Data for review:
......
(** [sign_request] *)
Definition post_sign (claims : AuthClaims) (id : Str) (request : SignRequestBody) : HM HttpSigningResponse :=
  let$ auth_account_id := service (resolve_auth_account_id (auth_info_of_claims claims)) in
  let$ account := signing_find_account id in
  let$ _ := service (check_permission auth_account_id (account_sign (acc_id account))) in
  let$ body := hlift (decode_body (sb_body request)) in
  service (sign_request (acc_id account)
             (mkHttpSigningRequest (sb_method request) (sb_url request) (sb_headers request) body)).

(** [get_public_key] *)
Definition get_public_key (id : Str) : HM PublicKeyInfo :=
  let$ account := signing_find_account id in
  service (get_public_key_info (acc_id account) id).
End Signing.

(** ** Facts about sessions *)

(** The invariant of [auth_hosts]: rows under their id, one row per url. *)
Definition auth_hosts_wf (t : gmap Z AuthHostRow) : Prop :=
  map_Forall (fun k r => hr_id r = k) t /\
  forall k1 k2 r1 r2, t !! k1 = Some r1 -> t !! k2 = Some r2 -> hr_url r1 = hr_url r2 -> k1 = k2.

(** The tables of the sessions, and the rows they relate to a pair of issuer
    and subject. *)
Definition sessions_wf (d : Database) : Prop :=
  auth_hosts_wf (db_auth_hosts d) /\ auth_accounts_wf (db_auth_accounts d).
Definition identity (info : OidcAuthInfo) (id : Z) (d : Database) : Prop :=
  exists h k, db_auth_hosts d !! hr_id h = Some h /\ hr_url h = oi_issuer info /\
    db_auth_accounts d !! id = Some k /\ ur_id k = id /\ ur_host_id k = hr_id h /\ ur_client_id k = oi_subject info.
......
Your goal: Each line above needs to be output again, exactly as shown.

Answer to the problem:
(** [sign_request] *)
Definition post_sign (claims : AuthClaims) (id : Str) (request : SignRequestBody) : HM HttpSigningResponse :=
  let$ auth_account_id := service (resolve_auth_account_id (auth_info_of_claims claims)) in
  let$ account := signing_find_account id in
  let$ _ := service (check_permission auth_account_id (account_sign (acc_id account))) in
  let$ body := hlift (decode_body (sb_body request)) in
  service (sign_request (acc_id account)
             (mkHttpSigningRequest (sb_method request) (sb_url request) (sb_headers request) body)).

(** [get_public_key] *)
Definition get_public_key (id : Str) : HM PublicKeyInfo :=
  let$ account := signing_find_account id in
  service (get_public_key_info (acc_id account) id).
End Signing.

(** ** Facts about sessions *)

(** The invariant of [auth_hosts]: rows under their id, one row per url. *)
Definition auth_hosts_wf (t : gmap Z AuthHostRow) : Prop :=
  map_Forall (fun k r => hr_id r = k) t /\
  forall k1 k2 r1 r2, t !! k1 = Some r1 -> t !! k2 = Some r2 -> hr_url r1 = hr_url r2 -> k1 = k2.

(** The tables of the sessions, and the rows they relate to a pair of issuer
    and subject. *)
Definition sessions_wf (d : Database) : Prop :=
  auth_hosts_wf (db_auth_hosts d) /\ auth_accounts_wf (db_auth_accounts d).
Definition identity (info : OidcAuthInfo) (id : Z) (d : Database) : Prop :=
  exists h k, db_auth_hosts d !! hr_id h = Some h /\ hr_url h = oi_issuer info /\
    db_auth_accounts d !! id = Some k /\ ur_id k = id /\ ur_host_id k = hr_id h /\ ur_client_id k = oi_subject info.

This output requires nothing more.